(Data Opens)

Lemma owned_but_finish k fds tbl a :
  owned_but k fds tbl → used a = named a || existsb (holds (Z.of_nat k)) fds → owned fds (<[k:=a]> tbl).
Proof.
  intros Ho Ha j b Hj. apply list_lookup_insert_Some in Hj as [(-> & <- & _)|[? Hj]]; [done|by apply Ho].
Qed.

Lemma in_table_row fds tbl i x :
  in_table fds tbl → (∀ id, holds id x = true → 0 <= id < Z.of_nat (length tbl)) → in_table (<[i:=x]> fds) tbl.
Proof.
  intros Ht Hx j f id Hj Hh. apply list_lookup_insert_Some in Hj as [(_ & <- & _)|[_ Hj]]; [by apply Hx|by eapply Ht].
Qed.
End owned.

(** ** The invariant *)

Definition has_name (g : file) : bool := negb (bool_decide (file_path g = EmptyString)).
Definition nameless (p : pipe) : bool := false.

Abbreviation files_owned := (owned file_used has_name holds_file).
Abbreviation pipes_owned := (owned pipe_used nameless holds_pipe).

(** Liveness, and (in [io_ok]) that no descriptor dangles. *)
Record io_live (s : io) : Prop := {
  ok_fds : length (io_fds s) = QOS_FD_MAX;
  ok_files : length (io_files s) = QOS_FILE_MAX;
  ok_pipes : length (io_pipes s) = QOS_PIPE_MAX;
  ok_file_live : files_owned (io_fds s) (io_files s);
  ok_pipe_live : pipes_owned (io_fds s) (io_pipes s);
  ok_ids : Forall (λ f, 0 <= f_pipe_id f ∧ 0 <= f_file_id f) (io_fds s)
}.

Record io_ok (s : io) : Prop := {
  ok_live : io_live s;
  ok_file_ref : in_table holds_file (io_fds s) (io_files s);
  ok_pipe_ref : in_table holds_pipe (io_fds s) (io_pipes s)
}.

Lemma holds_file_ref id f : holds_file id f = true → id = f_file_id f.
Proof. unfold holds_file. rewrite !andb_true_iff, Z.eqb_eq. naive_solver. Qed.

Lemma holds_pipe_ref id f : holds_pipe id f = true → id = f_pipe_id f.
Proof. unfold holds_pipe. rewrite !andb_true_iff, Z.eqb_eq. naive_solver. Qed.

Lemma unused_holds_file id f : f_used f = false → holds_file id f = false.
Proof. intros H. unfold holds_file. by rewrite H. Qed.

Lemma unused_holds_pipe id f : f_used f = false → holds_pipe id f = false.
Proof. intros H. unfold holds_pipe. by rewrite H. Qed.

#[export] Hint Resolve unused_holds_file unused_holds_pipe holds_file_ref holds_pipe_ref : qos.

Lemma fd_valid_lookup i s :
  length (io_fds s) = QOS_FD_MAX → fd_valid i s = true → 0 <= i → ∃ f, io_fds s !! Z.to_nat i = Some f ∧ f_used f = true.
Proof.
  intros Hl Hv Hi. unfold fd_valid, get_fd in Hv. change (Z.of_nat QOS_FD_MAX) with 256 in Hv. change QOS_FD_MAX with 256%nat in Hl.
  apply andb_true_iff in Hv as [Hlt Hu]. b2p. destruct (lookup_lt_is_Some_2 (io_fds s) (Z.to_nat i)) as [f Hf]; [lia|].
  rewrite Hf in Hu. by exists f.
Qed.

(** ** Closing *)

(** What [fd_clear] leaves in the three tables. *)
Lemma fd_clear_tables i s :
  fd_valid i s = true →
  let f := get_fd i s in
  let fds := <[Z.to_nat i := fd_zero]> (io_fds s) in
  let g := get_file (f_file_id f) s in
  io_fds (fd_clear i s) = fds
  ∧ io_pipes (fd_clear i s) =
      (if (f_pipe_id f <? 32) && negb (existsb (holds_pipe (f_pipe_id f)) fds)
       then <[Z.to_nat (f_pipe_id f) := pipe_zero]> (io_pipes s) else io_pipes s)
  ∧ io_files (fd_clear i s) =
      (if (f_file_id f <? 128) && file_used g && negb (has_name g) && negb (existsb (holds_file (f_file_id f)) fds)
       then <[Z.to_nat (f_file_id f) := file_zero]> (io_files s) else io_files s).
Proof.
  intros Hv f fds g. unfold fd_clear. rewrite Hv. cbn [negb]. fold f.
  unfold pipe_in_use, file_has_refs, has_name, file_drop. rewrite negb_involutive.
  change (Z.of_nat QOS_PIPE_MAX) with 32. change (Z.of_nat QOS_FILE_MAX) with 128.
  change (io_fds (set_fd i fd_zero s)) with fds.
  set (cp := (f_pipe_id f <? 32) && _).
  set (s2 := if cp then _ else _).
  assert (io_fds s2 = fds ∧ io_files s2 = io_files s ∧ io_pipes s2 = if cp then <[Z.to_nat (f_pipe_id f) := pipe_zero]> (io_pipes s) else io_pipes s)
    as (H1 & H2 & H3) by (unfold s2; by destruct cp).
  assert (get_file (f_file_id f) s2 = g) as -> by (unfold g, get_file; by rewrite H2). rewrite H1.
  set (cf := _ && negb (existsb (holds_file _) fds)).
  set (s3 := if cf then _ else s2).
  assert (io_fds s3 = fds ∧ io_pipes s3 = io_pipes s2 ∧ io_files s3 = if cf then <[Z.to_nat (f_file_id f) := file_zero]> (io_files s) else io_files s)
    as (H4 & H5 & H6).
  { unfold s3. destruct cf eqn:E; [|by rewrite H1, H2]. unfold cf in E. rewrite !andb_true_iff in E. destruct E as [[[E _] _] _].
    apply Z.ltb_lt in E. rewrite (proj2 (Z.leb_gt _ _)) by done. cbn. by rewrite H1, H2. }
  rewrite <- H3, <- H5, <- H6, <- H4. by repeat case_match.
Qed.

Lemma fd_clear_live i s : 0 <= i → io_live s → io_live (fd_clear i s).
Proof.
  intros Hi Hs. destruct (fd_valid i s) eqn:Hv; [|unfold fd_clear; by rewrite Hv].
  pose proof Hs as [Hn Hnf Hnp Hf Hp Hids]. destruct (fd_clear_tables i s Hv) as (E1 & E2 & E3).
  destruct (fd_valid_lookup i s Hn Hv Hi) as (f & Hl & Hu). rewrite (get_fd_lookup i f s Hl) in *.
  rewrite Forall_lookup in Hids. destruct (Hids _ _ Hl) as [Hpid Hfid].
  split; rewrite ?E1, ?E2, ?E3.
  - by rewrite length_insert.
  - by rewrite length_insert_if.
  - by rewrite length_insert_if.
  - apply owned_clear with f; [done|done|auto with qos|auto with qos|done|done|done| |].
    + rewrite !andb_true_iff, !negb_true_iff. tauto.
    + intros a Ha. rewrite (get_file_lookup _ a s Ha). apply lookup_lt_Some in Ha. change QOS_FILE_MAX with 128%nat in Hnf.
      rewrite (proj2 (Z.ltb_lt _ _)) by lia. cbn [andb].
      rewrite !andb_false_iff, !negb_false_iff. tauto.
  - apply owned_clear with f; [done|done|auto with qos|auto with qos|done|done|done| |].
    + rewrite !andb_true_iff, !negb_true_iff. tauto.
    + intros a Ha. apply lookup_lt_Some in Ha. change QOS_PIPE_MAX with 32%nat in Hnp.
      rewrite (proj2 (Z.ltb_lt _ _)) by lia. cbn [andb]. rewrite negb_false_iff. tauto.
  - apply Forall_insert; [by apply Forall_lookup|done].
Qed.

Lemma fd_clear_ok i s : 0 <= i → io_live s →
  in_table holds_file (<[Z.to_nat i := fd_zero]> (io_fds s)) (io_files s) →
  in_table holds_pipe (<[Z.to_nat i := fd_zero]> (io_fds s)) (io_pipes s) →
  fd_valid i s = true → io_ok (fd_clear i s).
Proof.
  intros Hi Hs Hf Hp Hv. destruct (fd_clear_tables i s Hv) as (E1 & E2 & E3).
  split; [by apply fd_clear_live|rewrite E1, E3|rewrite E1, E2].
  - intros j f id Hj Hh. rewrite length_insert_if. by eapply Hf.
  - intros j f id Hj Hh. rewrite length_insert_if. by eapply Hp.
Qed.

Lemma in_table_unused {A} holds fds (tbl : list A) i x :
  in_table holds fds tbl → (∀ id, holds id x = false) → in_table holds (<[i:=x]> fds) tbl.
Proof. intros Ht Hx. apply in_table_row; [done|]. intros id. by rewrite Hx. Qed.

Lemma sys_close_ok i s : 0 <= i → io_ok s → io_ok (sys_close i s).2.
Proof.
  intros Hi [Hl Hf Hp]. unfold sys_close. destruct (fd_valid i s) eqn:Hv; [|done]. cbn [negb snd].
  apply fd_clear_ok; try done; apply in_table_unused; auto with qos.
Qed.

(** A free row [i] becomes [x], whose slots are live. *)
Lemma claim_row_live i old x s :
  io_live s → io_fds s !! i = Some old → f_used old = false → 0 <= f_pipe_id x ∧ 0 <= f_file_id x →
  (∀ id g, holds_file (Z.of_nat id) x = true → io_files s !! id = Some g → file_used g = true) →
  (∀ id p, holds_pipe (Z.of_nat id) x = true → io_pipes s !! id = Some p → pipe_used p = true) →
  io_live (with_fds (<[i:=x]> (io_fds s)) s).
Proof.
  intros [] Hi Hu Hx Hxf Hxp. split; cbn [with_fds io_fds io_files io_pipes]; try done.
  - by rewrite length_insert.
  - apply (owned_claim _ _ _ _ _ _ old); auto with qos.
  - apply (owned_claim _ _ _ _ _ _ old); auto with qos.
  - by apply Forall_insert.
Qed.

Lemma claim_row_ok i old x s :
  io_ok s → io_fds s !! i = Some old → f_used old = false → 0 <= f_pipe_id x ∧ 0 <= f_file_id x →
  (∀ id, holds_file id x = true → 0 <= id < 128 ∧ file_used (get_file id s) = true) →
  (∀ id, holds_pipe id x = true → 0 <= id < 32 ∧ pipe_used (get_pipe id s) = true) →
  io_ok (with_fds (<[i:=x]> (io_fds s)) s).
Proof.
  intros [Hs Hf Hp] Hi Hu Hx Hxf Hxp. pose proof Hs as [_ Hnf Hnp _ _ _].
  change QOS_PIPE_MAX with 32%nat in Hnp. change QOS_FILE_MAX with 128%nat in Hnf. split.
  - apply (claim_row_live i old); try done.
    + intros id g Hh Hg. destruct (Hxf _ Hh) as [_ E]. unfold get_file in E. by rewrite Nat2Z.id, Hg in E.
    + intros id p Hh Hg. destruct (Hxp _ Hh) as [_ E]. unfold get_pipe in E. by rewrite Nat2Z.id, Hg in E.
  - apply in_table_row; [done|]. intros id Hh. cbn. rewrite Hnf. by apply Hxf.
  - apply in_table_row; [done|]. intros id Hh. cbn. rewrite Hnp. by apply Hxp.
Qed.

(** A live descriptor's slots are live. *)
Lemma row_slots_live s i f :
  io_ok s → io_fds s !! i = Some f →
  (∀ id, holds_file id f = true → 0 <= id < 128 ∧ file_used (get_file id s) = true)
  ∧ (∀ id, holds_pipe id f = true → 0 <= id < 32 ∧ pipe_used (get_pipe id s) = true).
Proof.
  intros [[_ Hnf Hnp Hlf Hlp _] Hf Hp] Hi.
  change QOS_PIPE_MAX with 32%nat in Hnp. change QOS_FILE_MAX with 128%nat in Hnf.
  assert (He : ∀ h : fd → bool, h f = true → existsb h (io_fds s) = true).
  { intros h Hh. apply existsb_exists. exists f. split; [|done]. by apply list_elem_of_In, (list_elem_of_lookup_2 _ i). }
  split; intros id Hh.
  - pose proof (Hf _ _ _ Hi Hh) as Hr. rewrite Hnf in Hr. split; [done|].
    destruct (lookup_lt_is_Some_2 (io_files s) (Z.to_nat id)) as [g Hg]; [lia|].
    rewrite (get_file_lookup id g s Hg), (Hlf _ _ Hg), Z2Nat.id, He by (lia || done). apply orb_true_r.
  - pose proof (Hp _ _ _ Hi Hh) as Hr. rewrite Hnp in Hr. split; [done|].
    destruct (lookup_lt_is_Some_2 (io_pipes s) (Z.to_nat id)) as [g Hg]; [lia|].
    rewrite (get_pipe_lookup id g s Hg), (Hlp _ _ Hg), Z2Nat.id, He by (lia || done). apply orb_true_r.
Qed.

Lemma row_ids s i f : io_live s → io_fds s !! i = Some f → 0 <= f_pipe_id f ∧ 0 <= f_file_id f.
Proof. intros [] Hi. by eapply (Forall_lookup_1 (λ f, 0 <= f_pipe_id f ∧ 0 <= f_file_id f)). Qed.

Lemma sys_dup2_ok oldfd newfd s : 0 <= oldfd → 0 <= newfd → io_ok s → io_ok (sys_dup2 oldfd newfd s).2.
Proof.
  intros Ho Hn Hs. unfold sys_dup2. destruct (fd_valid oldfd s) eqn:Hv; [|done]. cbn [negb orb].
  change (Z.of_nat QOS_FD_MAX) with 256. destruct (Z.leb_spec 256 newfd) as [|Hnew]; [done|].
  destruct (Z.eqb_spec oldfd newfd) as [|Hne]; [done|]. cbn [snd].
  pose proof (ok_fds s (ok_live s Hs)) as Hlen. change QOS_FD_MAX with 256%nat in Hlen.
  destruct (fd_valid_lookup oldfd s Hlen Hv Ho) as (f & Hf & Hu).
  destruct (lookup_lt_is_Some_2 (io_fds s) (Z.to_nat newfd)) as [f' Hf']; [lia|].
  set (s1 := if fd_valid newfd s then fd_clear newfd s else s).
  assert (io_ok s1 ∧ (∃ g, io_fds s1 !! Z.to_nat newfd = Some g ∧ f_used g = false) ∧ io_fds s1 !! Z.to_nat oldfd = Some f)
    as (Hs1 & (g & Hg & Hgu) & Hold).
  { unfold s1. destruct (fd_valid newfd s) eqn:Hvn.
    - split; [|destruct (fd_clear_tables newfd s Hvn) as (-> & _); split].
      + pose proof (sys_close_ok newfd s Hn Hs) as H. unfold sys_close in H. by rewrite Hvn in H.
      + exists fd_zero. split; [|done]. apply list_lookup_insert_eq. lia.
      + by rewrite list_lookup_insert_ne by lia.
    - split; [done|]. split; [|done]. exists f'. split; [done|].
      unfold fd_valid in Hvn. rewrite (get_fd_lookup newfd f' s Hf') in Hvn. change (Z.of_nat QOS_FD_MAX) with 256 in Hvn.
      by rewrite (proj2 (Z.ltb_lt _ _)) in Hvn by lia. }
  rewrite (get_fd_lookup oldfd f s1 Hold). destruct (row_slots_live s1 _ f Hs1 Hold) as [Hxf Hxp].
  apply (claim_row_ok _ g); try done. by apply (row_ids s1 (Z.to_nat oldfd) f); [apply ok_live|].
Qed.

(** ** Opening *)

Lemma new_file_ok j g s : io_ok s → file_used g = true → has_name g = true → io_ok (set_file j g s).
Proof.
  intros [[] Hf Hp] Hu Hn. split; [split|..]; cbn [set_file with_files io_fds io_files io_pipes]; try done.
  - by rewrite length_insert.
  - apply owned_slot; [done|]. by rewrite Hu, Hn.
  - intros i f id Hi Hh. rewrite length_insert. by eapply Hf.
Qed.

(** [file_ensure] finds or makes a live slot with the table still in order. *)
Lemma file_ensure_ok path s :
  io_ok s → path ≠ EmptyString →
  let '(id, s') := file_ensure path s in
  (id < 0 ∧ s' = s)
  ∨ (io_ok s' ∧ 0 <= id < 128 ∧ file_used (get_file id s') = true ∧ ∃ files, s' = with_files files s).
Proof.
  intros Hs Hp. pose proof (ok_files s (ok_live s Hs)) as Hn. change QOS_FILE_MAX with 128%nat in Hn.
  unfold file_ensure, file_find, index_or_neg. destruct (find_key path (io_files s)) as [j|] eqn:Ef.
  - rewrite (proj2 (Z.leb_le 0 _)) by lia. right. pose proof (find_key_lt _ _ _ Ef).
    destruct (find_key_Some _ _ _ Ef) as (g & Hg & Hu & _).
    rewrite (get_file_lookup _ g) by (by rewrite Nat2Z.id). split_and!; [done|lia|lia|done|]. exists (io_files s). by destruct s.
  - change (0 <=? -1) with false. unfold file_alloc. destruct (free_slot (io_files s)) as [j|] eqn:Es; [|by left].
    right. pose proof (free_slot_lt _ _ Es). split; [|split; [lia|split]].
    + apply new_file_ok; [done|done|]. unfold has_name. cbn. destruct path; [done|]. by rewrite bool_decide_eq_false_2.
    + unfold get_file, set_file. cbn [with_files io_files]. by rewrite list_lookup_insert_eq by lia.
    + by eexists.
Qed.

(Data Closes)
(Data Opens)

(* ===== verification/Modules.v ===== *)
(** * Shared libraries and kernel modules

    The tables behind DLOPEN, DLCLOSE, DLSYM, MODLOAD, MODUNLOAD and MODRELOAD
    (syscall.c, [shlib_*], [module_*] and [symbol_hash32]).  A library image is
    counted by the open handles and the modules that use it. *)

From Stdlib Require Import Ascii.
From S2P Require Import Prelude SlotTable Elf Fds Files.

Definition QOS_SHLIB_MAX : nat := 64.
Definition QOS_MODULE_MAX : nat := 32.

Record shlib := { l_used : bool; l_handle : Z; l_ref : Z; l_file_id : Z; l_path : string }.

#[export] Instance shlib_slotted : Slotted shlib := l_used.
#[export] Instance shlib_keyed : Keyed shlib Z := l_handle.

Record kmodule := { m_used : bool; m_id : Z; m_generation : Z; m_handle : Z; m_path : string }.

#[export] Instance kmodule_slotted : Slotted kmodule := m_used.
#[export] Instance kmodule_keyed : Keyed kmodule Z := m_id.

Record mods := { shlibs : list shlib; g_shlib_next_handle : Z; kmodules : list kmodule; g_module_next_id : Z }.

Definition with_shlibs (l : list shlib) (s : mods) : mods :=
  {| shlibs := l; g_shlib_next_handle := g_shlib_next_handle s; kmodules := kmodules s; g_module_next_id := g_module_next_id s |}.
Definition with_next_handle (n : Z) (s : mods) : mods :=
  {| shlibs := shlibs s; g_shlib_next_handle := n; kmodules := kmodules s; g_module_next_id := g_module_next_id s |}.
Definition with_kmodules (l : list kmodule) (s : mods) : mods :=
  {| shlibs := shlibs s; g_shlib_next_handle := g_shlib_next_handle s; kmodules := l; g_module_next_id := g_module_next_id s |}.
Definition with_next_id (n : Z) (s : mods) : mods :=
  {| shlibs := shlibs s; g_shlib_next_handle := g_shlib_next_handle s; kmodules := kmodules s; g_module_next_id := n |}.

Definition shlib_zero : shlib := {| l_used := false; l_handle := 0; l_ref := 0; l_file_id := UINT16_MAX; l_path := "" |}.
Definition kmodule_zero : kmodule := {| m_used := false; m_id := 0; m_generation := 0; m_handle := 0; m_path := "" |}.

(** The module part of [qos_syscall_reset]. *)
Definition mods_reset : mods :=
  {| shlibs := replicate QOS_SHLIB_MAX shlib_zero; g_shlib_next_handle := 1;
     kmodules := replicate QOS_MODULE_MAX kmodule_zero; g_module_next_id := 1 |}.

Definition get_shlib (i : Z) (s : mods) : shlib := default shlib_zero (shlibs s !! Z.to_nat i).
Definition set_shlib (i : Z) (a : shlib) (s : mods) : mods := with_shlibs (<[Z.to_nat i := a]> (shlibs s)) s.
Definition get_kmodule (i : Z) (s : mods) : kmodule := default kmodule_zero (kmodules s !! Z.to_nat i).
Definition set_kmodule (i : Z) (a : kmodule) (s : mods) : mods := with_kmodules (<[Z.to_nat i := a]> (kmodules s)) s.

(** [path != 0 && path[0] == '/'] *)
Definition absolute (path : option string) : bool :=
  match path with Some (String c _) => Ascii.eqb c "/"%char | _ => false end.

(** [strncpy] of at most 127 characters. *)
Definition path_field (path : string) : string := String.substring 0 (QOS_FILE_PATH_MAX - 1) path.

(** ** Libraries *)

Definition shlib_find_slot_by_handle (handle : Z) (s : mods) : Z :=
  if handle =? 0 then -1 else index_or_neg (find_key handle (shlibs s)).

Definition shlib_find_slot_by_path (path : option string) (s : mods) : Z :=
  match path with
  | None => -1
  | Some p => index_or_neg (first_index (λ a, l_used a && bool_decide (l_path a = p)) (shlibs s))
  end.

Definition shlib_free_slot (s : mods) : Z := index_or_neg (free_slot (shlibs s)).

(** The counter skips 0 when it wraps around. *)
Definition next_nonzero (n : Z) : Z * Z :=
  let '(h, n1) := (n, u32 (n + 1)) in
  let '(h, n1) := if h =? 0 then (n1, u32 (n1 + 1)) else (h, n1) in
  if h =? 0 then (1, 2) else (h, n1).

(Data Closes)

Instructions to follow
Copy out each line of the data above, exactly, if it lies between the line holding "Lemma owned_but_finish k" and the line holding "Record io_live (s", inclusive; copy no other line.

Solution below
Lemma owned_but_finish k fds tbl a :
  owned_but k fds tbl → used a = named a || existsb (holds (Z.of_nat k)) fds → owned fds (<[k:=a]> tbl).
Proof.
  intros Ho Ha j b Hj. apply list_lookup_insert_Some in Hj as [(-> & <- & _)|[? Hj]]; [done|by apply Ho].
Qed.

Lemma in_table_row fds tbl i x :
  in_table fds tbl → (∀ id, holds id x = true → 0 <= id < Z.of_nat (length tbl)) → in_table (<[i:=x]> fds) tbl.
Proof.
  intros Ht Hx j f id Hj Hh. apply list_lookup_insert_Some in Hj as [(_ & <- & _)|[_ Hj]]; [by apply Hx|by eapply Ht].
Qed.
End owned.

(** ** The invariant *)

Definition has_name (g : file) : bool := negb (bool_decide (file_path g = EmptyString)).
Definition nameless (p : pipe) : bool := false.

Abbreviation files_owned := (owned file_used has_name holds_file).
Abbreviation pipes_owned := (owned pipe_used nameless holds_pipe).

(** Liveness, and (in [io_ok]) that no descriptor dangles. *)
Record io_live (s : io) : Prop := {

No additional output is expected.